Discover what ModSecurity is really, the way it works and just what exactly it will do to protect your sites and apps.
ModSecurity is an effective firewall for Apache web servers which is used to prevent attacks towards web applications. It tracks the HTTP traffic to a particular website in real time and prevents any intrusion attempts the instant it discovers them. The firewall relies on a set of rules to accomplish that - as an illustration, attempting to log in to a script admin area unsuccessfully many times activates one rule, sending a request to execute a particular file that could result in gaining access to the site triggers a different rule, and so on. ModSecurity is amongst the best firewalls on the market and it will secure even scripts which aren't updated regularly since it can prevent attackers from using known exploits and security holes. Very comprehensive information about each intrusion attempt is recorded and the logs the firewall keeps are a lot more detailed than the standard logs generated by the Apache server, so you could later analyze them and determine if you need to take additional measures in order to boost the protection of your script-driven websites.
ModSecurity in Shared Web Hosting
ModSecurity comes standard with all shared web hosting
plans that we provide and it shall be switched on automatically for any domain or subdomain that you add/create in your Hepsia hosting Control Panel.

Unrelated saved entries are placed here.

(** Lines 143-177 never raise, and the tag follows the number of codes. *)
Lemma process_results_tag (term : pystr) (rows : list record) (n : nat) :
  distinct_codes rows n ->
  exists a,
    process_results term rows = Returns a
    /\ descriptor_mode (data_str a) = Some (fst (tag_for n))
    /\ answer_status a = snd (tag_for n).
Proof.
  intros Hn. pose proof (unique_codes_length _ _ Hn) as Hlen.
  destruct rows as [|r rows].
  - simpl in Hlen. subst n. eexists. split; [reflexivity|].
    split; [apply descriptor_mode_descriptor; distinct_keys | reflexivity].
  - remember (r :: rows) as rs eqn:Ers.
    assert (Hcase : process_results term rs =
      let unique_codes := sorted (unique (map CODE_COL rs)) in
      if Nat.ltb 2 (length unique_codes) then
        Returns (mk_answer true
                   (descriptor [(py "mode", py "LIST");
                                (py "query", str_upper term);
                                (py "content", list_table (match_list rs))])
                   READY)
      else if Nat.eqb (length unique_codes) 2 then
        let c1 := nth 0 unique_codes [] in
        let c2 := nth 1 unique_codes [] in
        r1 <- iloc0 (rows_with_code rs c1) ;;
        r2 <- iloc0 (rows_with_code rs c2) ;;
        Returns (mk_answer true
                   (descriptor [(py "mode", py "COMPARE");
                                (py "query", str_upper term);
                                (py "table",
                                 compare_table rs c1 (NAME_COL r1)
                                   c2 (NAME_COL r2))])
                   READY)
      else
        let rows := drop_duplicates Str.eqb SUB_CODE_COL rs in
        r0 <- iloc0 rows ;;
        Returns (mk_answer true
                   (descriptor [(py "mode", py "SINGLE");
                                (py "name", NAME_COL r0);
                                (py "code", CODE_COL r0);
                                (py "table", sub_table rows)])
                   READY)).
    { subst rs. reflexivity. }
    rewrite Hcase. clear Hcase. cbv zeta. rewrite Hlen.
    destruct n as [|[|[|n]]].
    + apply distinct_codes_zero in Hn. subst rs. discriminate.
    + simpl Nat.ltb. simpl Nat.eqb. cbv iota.
      subst rs. unfold drop_duplicates. rewrite dedup_from_head.
      eexists. split; [reflexivity|].
      split; [apply descriptor_mode_descriptor; distinct_keys | reflexivity].
    + simpl Nat.ltb. simpl Nat.eqb. cbv iota.
      set (codes := sorted (unique (map CODE_COL rs))) in *.
      assert (H1 : rows_with_code rs (nth 0 codes []) <> []).
      { apply rows_with_code_nonempty, unique_codes_In, nth_In.
        fold codes. lia. }
      assert (H2 : rows_with_code rs (nth 1 codes []) <> []).
      { apply rows_with_code_nonempty, unique_codes_In, nth_In.
        fold codes. lia. }
      destruct (rows_with_code rs (nth 0 codes [])) as [|r1 t1];
        [contradiction|].
      destruct (rows_with_code rs (nth 1 codes [])) as [|r2 t2];
        [contradiction|].
      eexists. split; [reflexivity|].
      split; [apply descriptor_mode_descriptor; distinct_keys | reflexivity].
    + simpl Nat.ltb. cbv iota.
      eexists. split; [reflexivity|].
      split; [apply descriptor_mode_descriptor; distinct_keys | reflexivity].
Qed.

Lemma technical_search_rows (df : list record) (i : intent)
    (user_text : pystr) (rows : list record) :
  2 <= length (search_term_of user_text) ->
  search_term_of user_text <> py "ok" ->
  search_rows df i (search_term_of user_text) = Returns (inr rows) ->
  technical_search df i user_text
  = process_results (search_term_of user_text) rows.
Proof.
  intros Hlen Hok Hrows. unfold technical_search. cbv zeta.
  assert (E1 : Nat.ltb (length (search_term_of user_text)) 2 = false)
    by (apply Nat.ltb_ge; exact Hlen).
  assert (E2 : Str.eqb (search_term_of user_text) (py "ok") = false)
    by (apply eqb_neq; exact Hok).
  rewrite E1, E2, Hrows. reflexivity.
Qed.

Lemma find_best_answer_search (r : record) (df : list record)
    (user_prompt : pystr) (history : list turn) :
  In (intent_of user_prompt) [TECHNICAL; NAME_QUERY; CODE_QUERY] ->
  find_best_answer (r :: df) user_prompt history
  = technical_search (r :: df) (intent_of user_prompt)
      (strip isspace (str_lower user_prompt)).
Proof.
  unfold find_best_answer, intent_of. cbv zeta.
  intros [H|[H|[H|[]]]]; rewrite <- H; reflexivity.
Qed.

(** X24.  With a non-empty record store and an utterance of intent
    TECHNICAL, NAME_QUERY or CODE_QUERY that passes the guard on the search
    term, whenever the search of lines 127-141 yields rows (the name filter
    does not raise and no NAME_ONLY answer short-circuits),
    [find_best_answer] returns a descriptor whose tag follows the number [n]
    of distinct codes among these rows: NOT_FOUND with status DATA_MISSING
    for no row, SINGLE for one code, COMPARE for two, LIST for three or
    more, the last three with status READY. *)
Theorem search_tag_by_distinct_codes (df : list record) (user_prompt : pystr)
    (history : list turn) (rows : list record) (n : nat) :
  df <> [] ->
  In (intent_of user_prompt) [TECHNICAL; NAME_QUERY; CODE_QUERY] ->
  searchable user_prompt ->
  search_rows df (intent_of user_prompt)
    (search_term_of (strip isspace (str_lower user_prompt)))
  = Returns (inr rows) ->
  distinct_codes rows n ->
  exists a,
    find_best_answer df user_prompt history = Returns a
    /\ descriptor_mode (data_str a) = Some (fst (tag_for n))
    /\ answer_status a = snd (tag_for n).
Proof.
  intros Hdf Hint [Hlen Hok] Hrows Hn.
  destruct df as [|r df]; [contradiction|].
  rewrite (find_best_answer_search _ _ _ _ Hint).
  rewrite (technical_search_rows _ _ _ _ Hlen Hok Hrows).
  apply process_results_tag, Hn.
Qed.

(** When the substring fallback gets a term with an unclosed parenthesis
    and no name equals the term, the name filter raises. *)
Lemma rows_with_name_unclosed (df : list record) (p : pystr) :
  forallb re_plain p = true ->
  (forall r, In r df -> str_lower (NAME_COL r) <> p ++ [40%N]) ->
  rows_with_name df (p ++ [40%N]) = Raises ReError.
Proof.
  intros Hp Hne. unfold rows_with_name.
  assert (E : filter (fun r => Str.eqb (str_lower (NAME_COL r)) (p ++ [40%N]))
                df = []).
  { induction df as [|r df IH]; simpl; [reflexivity|].
    assert (Hr : Str.eqb (str_lower (NAME_COL r)) (p ++ [40%N]) = false)
      by (apply eqb_neq, Hne; now left).
    rewrite Hr. apply IH. intros x Hx. apply Hne. now right. }
  rewrite E, (re_unclosed_group _ Hp). reflexivity.
Qed.

(** ** Confirmations *)

Lemma find_best_answer_confirmation (r : record) (df : list record)
    (user_prompt : pystr) (history : list turn) :
  intent_of user_prompt = CONFIRMATION ->
  find_best_answer (r :: df) user_prompt history
  = Returns (confirmation_answer (r :: df) history).
Proof.
  unfold find_best_answer, intent_of. cbv zeta. now intros ->.
Qed.

(** In a history of the conversation layer the last turn is the last
    assistant turn. *)
Lemma conversation_last_turn (history : list turn) :
  conversation history ->
  last_content history = last_assistant_content history.
Proof.
  intros [|h prompt response _]; [reflexivity|].
  unfold last_content, last_assistant_content.
  rewrite rev_app_distr. reflexivity.
Qed.

(** C3.  With a non-empty record store, an utterance of intent
    CONFIRMATION and a history whose last turn (the assistant's, in the
    histories the conversation layer hands over) contains neither the
    sub-code offer marker nor a procedure offer marker, or an empty
    history, [find_best_answer] returns the empty descriptor with status
    NONE; the answer is the same for every non-empty store, so no record is
    looked up. *)
Theorem confirmation_without_offer (df : list record) (user_prompt : pystr)
    (history : list turn) :
  df <> [] ->
  intent_of user_prompt = CONFIRMATION ->
  (forall last_msg,
      last_content history = Some last_msg ->
      contains SUB_OFFER last_msg = false
      /\ contains PROCEDURE_OFFER last_msg = false
      /\ contains BULB last_msg = false) ->
  find_best_answer df user_prompt history
  = Returns (mk_answer false (py "{}") NONE)
  /\ forall df',
       df' <> [] ->
       find_best_answer df' user_prompt history
       = find_best_answer df user_prompt history.
Proof.
  intros Hdf Hint Hlast.
  assert (Hall : forall d, d <> [] ->
            find_best_answer d user_prompt history
            = Returns (mk_answer false (py "{}") NONE)).
  { intros [|r d] Hd; [contradiction|].
    rewrite (find_best_answer_confirmation _ _ _ _ Hint).
    unfold confirmation_answer.
    destruct (last_content history) as [last_msg|]; [|reflexivity].
    destruct (Hlast last_msg eq_refl) as [H1 [H2 H3]].
    now rewrite H1, H2, H3. }
  split; [now apply Hall|].
  intros df' Hdf'. now rewrite !Hall.
Qed.

(** ** The empty store and the renderer *)

(** C6.  With an empty record store, which is also what an unreadable source
    loads as, [find_best_answer] returns for every utterance and history a
    NOT_FOUND descriptor with status DATA_MISSING, and under that status the
    renderer emits the fixed message whatever the descriptor is. *)
Theorem empty_store_data_missing :
  load_database Unreadable = []
  /\ load_database (Table []) = []
  /\ (forall user_prompt history,
        exists a,
          find_best_answer [] user_prompt history = Returns a
          /\ descriptor_mode (data_str a) = Some (py "NOT_FOUND")
          /\ answer_status a = DATA_MISSING)
  /\ (forall user_prompt history data i,
        generate_ai_response user_prompt history data i DATA_MISSING
        = [NOT_FOUND_MESSAGE]).
Proof.
  repeat split.
  intros user_prompt history. eexists. split; [reflexivity|].
  split; [apply descriptor_mode_descriptor; distinct_keys | reflexivity].
Qed.

Lemma known_tag_mode (mode : option pyval) (tag : pystr) :
  In tag known_tags -> mode_is mode tag = true ->
  existsb (mode_is mode) known_tags = true.
Proof. intros Hin Hm. apply existsb_exists. now exists tag. Qed.

Lemma shown_item_has_key (info : list (pystr * pyval)) (key : pystr) :
  has_key info key = false -> shown_item info key = None.
Proof.
  unfold has_key, shown_item. now destruct (dict_get info key).
Qed.
(** * Artovix bot (src/bot.py): a shallow embedding and its verified properties

    The bot is integration glue: every handler is a sequence of calls to an
    external service (Telegram transport, Groq inference, three image
    providers), two small stores (a JSON file of user profiles, an SQLite
    table of metric events) and a transient directory of voice clips.

    The embedding keeps that shape.  Python values are modelled as the code
    has them: [str] is a sequence of Unicode code points, JSON documents are
    a tree, dictionaries keep insertion order.  Handlers run in a small
    state-and-exception monad over a [world] (the stores, the file system
    and the log of everything sent outwards); the answers of the outside
    world are an [env] of oracles. *)

From Stdlib Require Import ZArith NArith Ascii String DecimalString.
From stdpp Require Import base numbers option list gmap.

Local Open Scope nat_scope.
Set Warnings "-register-all".

(* ===================================================================== *)
(** ** Python strings *)
(* ===================================================================== *)

Module Py.

(** A Python 3 [str] is a sequence of code points; [len], slicing and
    [count] all work on code points, never on bytes. *)
Abbreviation char := N (only parsing).
Abbreviation str := (list N) (only parsing).

(** An ASCII literal of the source as a [str]. *)
Definition lit (s : String.string) : str :=
  List.map N_of_ascii (String.list_ascii_of_string s).

(** [str(n)] for an [int]. *)
Definition str_of_int (n : Z) : str := lit (NilZero.string_of_int (Z.to_int n)).

(** The code points [str.strip()] and [str.split()] treat as white space
    (CPython's [_PyUnicode_IsWhitespace]). *)
Definition is_space (c : char) : bool :=
  ((9 <=? c) && (c <=? 13) || (28 <=? c) && (c <=? 32)
   || (c =? 133) || (c =? 160) || (c =? 5760)
   || (8192 <=? c) && (c <=? 8202)
   || (c =? 8232) || (c =? 8233) || (c =? 8239) || (c =? 8287)
   || (c =? 12288))%N.

Fixpoint lstrip (s : str) : str :=
  match s with
  | c :: s' => if is_space c then lstrip s' else s
  | [] => []
  end.

Definition rstrip (s : str) : str := reverse (lstrip (reverse s)).

(** [s.strip()] *)
Definition strip (s : str) : str := rstrip (lstrip s).

(** [s.startswith(p)] *)
Fixpoint startswith (p s : str) : bool :=
  match p, s with
  | [], _ => true
  | _ :: _, [] => false
  | a :: p', b :: s' => (a =? b)%N && startswith p' s'
  end.

(** [sub in s] for strings. *)
Fixpoint contains (sub s : str) : bool :=
  startswith sub s ||
  match s with
  | [] => false
  | _ :: s' => contains sub s'
  end.

(** [s.count(sub)] for a non-empty [sub]: occurrences are counted from the
    left and do not overlap.  [skip] is the number of code points still
    covered by the occurrence just counted. *)
Fixpoint count_from (sub : str) (skip : nat) (s : str) : nat :=
  match s with
  | [] => 0
  | _ :: s' =>
      match skip with
      | S k => count_from sub k s'
      | O => if startswith sub s
             then S (count_from sub (length sub - 1) s')
             else count_from sub 0 s'
      end
  end.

The firewall has 3 different modes, so you'll be able to switch on and deactivate it with just a click or set it to detection mode, so it'll maintain a log of all attacks, but it'll not do anything to prevent them. The log for any of your Internet sites will feature comprehensive information including the nature of the attack, where it came from, what action was taken by ModSecurity, and so on. The firewall rules we use are regularly updated and consist of both commercial ones that we get from a third-party security company and custom ones our system administrators include in the event that they detect a new sort of attacks. This way, the Internet sites you host here shall be way more secure with no action expected on your end.

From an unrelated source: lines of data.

(** * play: a parser for music "play" strings (play.c)

    A shallow embedding of [note_to_freq], [play_note] and [play] of
    play.c, and the properties of the parser checked against it.

    Conventions of the embedding.
    - A C string is a [string]: the bytes of the buffer, with the
      terminating NUL implicit at the end.  A NUL byte inside the [string]
      ends the scan exactly as it does in C ([*s] is false there).
    - A [char] is an [ascii]; comparisons and [*s - '0'] go through its
      code [code c].  Signedness of [char] plays no role: every test of
      the parser is against codes below 128.
    - [int] variables are [Z].  [octave] stays in 0..9, [duration] in
      0..99, and [pos] is bounded by the length of the input, so no
      wrap-around is reachable for inputs shorter than 2^31 bytes.
    - The callback [tonew] is modelled by the list of its calls, in order:
      a computation returns its value together with the calls it made.
      A computation is [None] when it hits undefined behaviour (the only
      candidate in play.c is the integer division [1000 / duration]).
    - [double] arithmetic of [note_to_freq] is idealised over the real
      numbers: [pow] is [Rpower], [round] rounds half away from zero.
      The parser never looks into a frequency, so its properties hold of
      [note_to_freq] as a black box; only the frequency values and
      bounds computed in the sections on frequencies and on octaves 0
      and 1 rest on this reading. *)

From Stdlib Require Import ZArith Bool List String Ascii Lia.
From Stdlib Require Import Reals Lra.
Import ListNotations.
(** ** [calloc] *)

Lemma mul_overflow_detected dm num nsize :
  0 < num < modulus dm -> 0 < nsize < modulus dm ->
  (modulus dm <= num * nsize <-> nsize <> wrap dm (num * nsize) / num).
Proof.
  intros Hn Hs. split.
  - intros Hov E.
    assert (Hr : wrap dm (num * nsize) <= num * nsize - modulus dm).
    { unfold wrap.
      pose proof (Z.mod_pos_bound (num * nsize - modulus dm) (modulus dm) ltac:(lia)).
      replace (num * nsize) with ((num * nsize - modulus dm) + 1 * modulus dm) at 1 by lia.
      rewrite Z.mod_add by lia.
      apply Z.mod_le; lia. }
    assert (Hq : wrap dm (num * nsize) / num < nsize).
    { apply Z.div_lt_upper_bound; lia. }
    lia.
  - intros Hne. destruct (Z.lt_ge_cases (num * nsize) (modulus dm)) as [Hlt|]; [|lia].
    exfalso. apply Hne. rewrite wrap_small by nia.
    rewrite Z.mul_comm. symmetry. apply Z.div_mul. lia.
Qed.

(** C4: when the product of two nonzero arguments does not fit in
    [size_t], which is what the division test of the code detects,
    [calloc] returns [NULL] and leaves the state as it was: neither
    [malloc] nor [sbrk] is called. *)
Theorem calloc_overflow (dm : data_model) (s : state) (num nsize : Z) :
  0 < num < modulus dm ->
  0 < nsize < modulus dm ->
  (modulus dm <= num * nsize <-> nsize <> wrap dm (num * nsize) / num) /\
  (nsize <> wrap dm (num * nsize) / num -> calloc dm num nsize s = Ok (NULL, s)).
Proof.
  intros Hn Hs. split; [apply mul_overflow_detected; assumption|].
  intros Hne. unfold calloc.
  replace (num =? 0) with false by (symmetry; apply Z.eqb_neq; lia).
  replace (nsize =? 0) with false by (symmetry; apply Z.eqb_neq; lia).
  run. apply Z.eqb_neq in Hne. rewrite Hne. reflexivity.
Qed.

(** ** [realloc] *)

(** C6: with a null address or a zero size, [realloc] is [malloc] of the
    size: same result, same state; with a zero size it returns [NULL]. *)
Theorem realloc_null_or_zero (dm : data_model) (s : state) (block size : Z) :
  block = NULL \/ size = 0 ->
  realloc dm block size s = malloc dm size s /\
  (size = 0 ->
   realloc dm block size s = Ok (NULL, record_call (Call_malloc 0) s)).
Proof.
  intros H.
  assert (E : realloc dm block size s = malloc dm size s).
  { unfold realloc. destruct H as [-> | ->].
    - reflexivity.
    - rewrite orb_true_r. reflexivity. }
  split; [exact E|]. intros ->. rewrite E. reflexivity.
Qed.

(** C7: when the recorded size of the block covers the new size,
    [realloc] returns the address it was given and the state is the one
    before the call: no header, no byte and no global changes, and no
    call to [malloc], [memcpy], [free] or [sbrk] is made. *)
Theorem realloc_fits_in_place (dm : data_model) (s : state) (block size : Z)
  (h : header) :
  block <> NULL ->
  size <> 0 ->
  hdrs s !! wrap dm (block - sizeof_header dm) = Some h ->
  size <= h_size h ->
  realloc dm block size s = Ok (block, s).
Proof.
  intros Hb Hs Hh Hle. unfold realloc.
  apply Z.eqb_neq in Hb, Hs. rewrite Hb, Hs. run.
  unfold load. rewrite Hh. run.
  apply Z.leb_le in Hle. rewrite Hle. reflexivity.
Qed.
(** * Visibility-polygon light: walls, endpoints, rays and the light polygon

    A shallow embedding of [lighting.py].  Python tuples of points are
    pairs, the exceptions the code can raise are values of [exn], and the
    functions the module imports from [main] and [geometry] are the fields
    of the class [Geometry].

    Numbers.  The walls, the endpoints, the ray caster, the loop of the
    resolver and the assembler only copy and compare coordinates, and a
    finite float is a rational: there coordinates are rationals ([Qc]).
    The arithmetic of the module is in [get_intersection], [cross_product],
    [subtract] and [get_direction].  In [Light] these compute on exact
    numbers, as the functions do when called with fractions; what is proved
    of their results holds of exact numbers.  [update_light] calls
    [get_intersection] with floats, where every operation rounds: that run
    is [Binary64.get_intersection], on the primitive binary64 floats, with
    the loop of the resolver over it. *)

From Stdlib Require Import QArith Qcanon Qround Lia Lra Psatz.
From Stdlib Require Import PrimFloat SpecFloat FloatOps.
From stdpp Require Import base option list sets numbers sorting.

Open Scope Qc_scope.

#[local] Set Warnings "-clear-no-such-hyp".

(** ** Numbers and points *)

Abbreviation num := Qc.
Definition point : Type := num * num.

Definition Z2num (z : Z) : num := Qc_of_Z z.

(** [angle_a = 0.0001] in [cast_rays]. *)
Definition angle_a : num := Q2Qc (1 # 10000).

(** ** Exceptions *)

Inductive exn : Set := IndexError | KeyError | TypeError | ZeroDivisionError.

Inductive result (A : Type) : Type :=
| Ok (v : A)
| Raise (e : exn).
Arguments Ok {A} v.
Arguments Raise {A} e.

ModSecurity in Semi-dedicated Servers
We have incorporated ModSecurity by default in all semi-dedicated server
plans, so your web applications will be protected whenever you set them up under any domain or subdomain. The Hepsia CP that is included with the semi-dedicated accounts will permit you to switch on or disable the firewall for any Internet site with a mouse click. You will also be able to activate a passive detection mode through which ModSecurity will keep a log of potential attacks without really preventing them. The thorough logs include things like the nature of the attack and what ModSecurity response this attack caused, where it originated from, and so forth. The list of rules that we employ is frequently updated in order to match any new risks that might appear on the Internet and it consists of both commercial rules that we get from a security corporation and custom-written ones that our admins add in the event that they find a threat that is not present inside the commercial list yet.

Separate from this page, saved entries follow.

(* ===== verification/Prelude.v ===== *)
(** * go-streaming: a verification development

    go-streaming is the I2P streaming protocol in Go: reliable byte streams
    over the unreliable messages of an I2P session (I2CP).  This library models
    the program's code under src/ as Rocq definitions that read like it, and
    proves what makes its parts correct, or where they are not.  It models
    every method of the package that changes state.

    ** How the program works

    A [StreamManager] (manager.go) owns an I2CP session.  I2CP's callbacks put
    incoming messages into a queue of a hundred; one goroutine takes them,
    parses each into a [Packet] (packet.go) and dispatches it: ECHO packets to
    the ping manager (ping.go), opening SYNs to the [StreamListener] of the
    port, anything else into the queue of the [StreamConn] registered for the
    two ports (stream.go), and a RESET back when nobody wants the packet.  A
    SYN passes the access list (accesslist.go), the connection limiter
    (limits.go), and the checks of its source, signature and replay words
    (crypto.go) before it becomes a connection, whose parameters may come from
    the cache of what earlier connections to the peer measured (tcb_cache.go).
    A connection reassembles data, acknowledges it and reports gaps, slides a
    congestion window, retransmits, chokes and is choked, and closes; what
    I2CP says of the messages it sent comes back through a tracker
    (message_status.go).

    ** The files

    Foundations.  [Prelude]: the state-and-error monad of the model, the
    frame classes [Pres], [Safe] and [Total], the calculus [wp], lists and
    tactics.  [GoInt], [SeqNum]: machine integers, byte slices, sequence
    numbers with wrap-around.  [Floats], [Sha256], [Base64], [GoStrings]: the
    parts of Go's language and standard library the code computes with.
    [I2CP], [Runtime]: third-party code and the undetermined environment as
    type classes, with their laws and one concrete instance each.

    Components, one file each, a Go method as a definition of the same name.
    [Packet] (packet.go), [Crypto] (crypto.go, the random identifiers of
    packet.go), [Limits] (limits.go), [MessageStatus] (message_status.go),
    [AccessList] (accesslist.go), [TCBCache] (tcb_cache.go).  The connection
    (stream.go): [Conn] (state, sending), [ConnRecv] (receiving, [Read]),
    [ConnAck] (acknowledgements, timers, congestion), [ConnLife] (handshake,
    dispatch, closing, deadlines), [ConnWrite] ([Write]).  The system:
    [System] (the manager's state as a heap of shared objects, the tables,
    sending; manager.go), [Addr] (addresses and names), [Ping] (ping.go),
    [Listener] (the listener of stream.go), [Manager] (manager.go, and dialing
    through a manager).  Locking: [Locks] (programs of lock sections and waits,
    and their interleavings), [LockUse] (which locks every method takes, in what
    nesting).  The example: [Echo] (examples/echo), the server's handler and the
    client's test as interaction trees over the calls of a [net.Conn].

    State.  A connection's method is a function of a [World]: the connection,
    what it shares with the manager ([ManagerView]: tracker, cache, limiter,
    table), the clock, and the messages sent.  A manager's method is a function
    of a [Sys]; [on_conn] runs a connection's method on an object of the heap
    and writes back what it did to the shared parts.  Errors of the code are
    values of one inductive type per component, a run-time panic of Go is the
    third outcome [Panic].

    Interleaving.  [ConnOps] and [SystemOps] have everything that can happen to
    a connection and to a manager as inductive types of operations; a call
    that waits carries the operations that happen meanwhile.  [conn_run] and
    [sys_run] execute any list of them, and the invariants hold for all.  A
    method is one step between the points where it waits; what happens inside
    it is finer in [Locks], where goroutines are interleaved lock by lock.

    ** What is proved

    Packets ([PacketProps], [Crypto], [Delivery]): the exact wire form and the
    exact failures of [Marshal]; the round trip; that whatever parses is
    well-formed and parses again; the exact inputs on which [Unmarshal] panics;
    that the signed bytes are the wire image with a zero signature on both
    sides, so that signed packets verify at the receiver.

    Connections ([ConnRecvProps], [ConnAckProps], [ConnWriteProps],
    [ConnLifeProps]): over every run, what [Read] returns is a prefix of the
    peer's stream, the NACK list names only holes between what has arrived, and
    window, threshold and timeout keep their bounds; the float64 estimator is the
    integer filter of RFC 6298; what acknowledgements, NACKs and the timer do to
    the packets in flight; what [Write] puts on the wire; the state machine;
    what closing sends and releases.  [ConnCoherent]: the maps and the
    queue of a connection agree and are bounded whoever sends the packets, so
    that the delivery loop ends.  [Acks]: where acknowledging a packet is not
    what it seems, that a packet overwriting unread data is acknowledged and
    that the number a data packet acknowledges is noted without anything being
    taken out of flight.

    Streams ([PacketHeader], [ConnTx], [Transfer], [StreamEnd], [Streams]): the packets a
    sender has ever emitted carry, under each number, one chunk of what was
    written ([ConnTx]); so, over a network that loses, repeats and reorders
    them, the receiver has a prefix of what the sender has written, and all of
    it when everything has arrived ([Transfer]); after the sender has closed, a
    reader comes to the end of the file with what had arrived ([StreamEnd]);
    the two ends together, each reading, writing, waiting, closing and taking
    what the other sends, carry both directions at once ([Duplex]); and the two
    connections a handshake makes are such ends ([Streams]).  On top of that
    runs the echo example: what the server writes back is what it has read,
    and the client's comparison never fails ([Echo]).  Where this ends: the probes of a choked sender add a zero
    byte each, a lost probe stops the stream, and the end of the file looks the
    same when data is missing.

    Shared components ([Limits], [MessageStatus], [TCBCache], [AccessList]): no
    window of time holds more connections than configured; every message is
    accounted for once; what the cache returns and for how long; the access
    list decides by the digests it has in standard Base64, and other forms list
    nobody.

    The system ([SystemFrames], [SystemInv], [SystemOps], [SystemProps],
    [ListenerProps], [Handshake], [HandshakeProps], [PingProps],
    [ManagerProps]): in every reachable state the tables name
    connections of the right ports that have not been told to stop and open
    listeners, and the packet processor panics on nothing but a truncated
    datagram; where a packet goes; what becomes of a SYN; that the
    two halves of the handshake agree; that a ping comes back; what closing the
    manager does; and what its parts' sharing leads to: forged SYNs spend the
    limit, a second peer can take over a connection's route, and RESETs are
    answered by RESETs.

    Locks ([Locks], [LockUse]): goroutines that call any methods but
    [CleanupExpired] take their locks in one order, so that they never block
    each other for ever, and a lock held for writing is held once;
    [CleanupExpired] takes the tracker's lock and then a connection's, against
    the order, and deadlocks with a [Write].

    ** Bounds and fuel

    [deliverBufferedPackets] gets one unit of fuel more than there are buffered
    packets, and every round removes one.  [Crypto.generateStreamID] recurses
    on the words the random source delivers.  The waits of [Read], [Write],
    [DialWithManager], [Ping] and [LookupDestination] recurse on the list of
    what happens during them; at its end the call is still waiting, which is an
    outcome of its own ([EBlocked], [SBlocked]).  Everything else is
    structural.

    ** Assumptions

    Theorems name the laws they use: [I2CPLaws] (the wire form of a
    destination is self-delimiting), [key_of] and [session_ok] (a session's key
    signs, and its destination verifies), [CircBufLaws] (the circular buffer
    keeps the last bytes written), [GoRuntimeLaws] (the clock does not go
    back, a range visits every key once).  The concrete instances satisfy them.

    ** Not modelled

    Logging, which changes no state.  Preemption inside a method, apart from
    the locks: the methods are steps because their state is under a lock, which
    is not proved field by field, so data races are outside the model, as are
    the locks inside [sync.Map] and go-i2cp.  One place where this matters: the
    code queues an accepted connection without the listener's lock, so that a
    [Close] of the listener in between makes it send on a closed channel; in
    the model both are steps.  [waitForChokeFallback], which only
    connections without condition variables would use; the constructors make
    none (its locking is in [LockUse]).  Of the example, setting up go-i2cp,
    signal handling and the accept loop; the test containers. *)

From stdpp Require Export prelude gmap list strings.
From Stdlib Require Export ZArith Lia.
From Stdlib Require Import Init.Byte.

ModSecurity in VPS Servers
ModSecurity is pre-installed on all VPS servers
that are set up with the Hepsia hosting CP, so your web programs will be protected from the second your server is ready. The firewall is switched on by default for any domain or subdomain on the Virtual Private Server, but if required, you'll be able to disable it with a mouse click from the corresponding section of Hepsia. You may also set it to work in detection mode, so it shall maintain an extensive log of any potential attacks without taking any action to stop them. The logs are available in the exact same section and provide information regarding the nature of the attack, what IP address it came from and what ModSecurity rule was initiated to stop it. For best security, we use not only commercial rules from a business operating in the field of web security, but also custom ones which our administrators add personally in order to react to new risks which are still not addressed in the commercial rules.
ModSecurity in Dedicated Servers
ModSecurity is provided as standard with all dedicated servers
that are set up with the Hepsia CP and is set to “Active” automatically for any domain which you host or subdomain that you create on the web server. Just in case that a web app doesn't function correctly, you can either switch off the firewall or set it to function in passive mode. The second means that ModSecurity will keep a log of any potential attack which might occur, but will not take any action to stop it. The logs produced in active or passive mode will give you more details about the exact file which was attacked, the type of the attack and the IP address it originated from, and so forth. This data will enable you to choose what steps you can take to enhance the safety of your sites, such as blocking IPs or performing script and plugin updates. The ModSecurity rules which we employ are updated regularly with a commercial pack from a third-party security provider we work with, but from time to time our admins include their own rules too when they identify a new potential threat.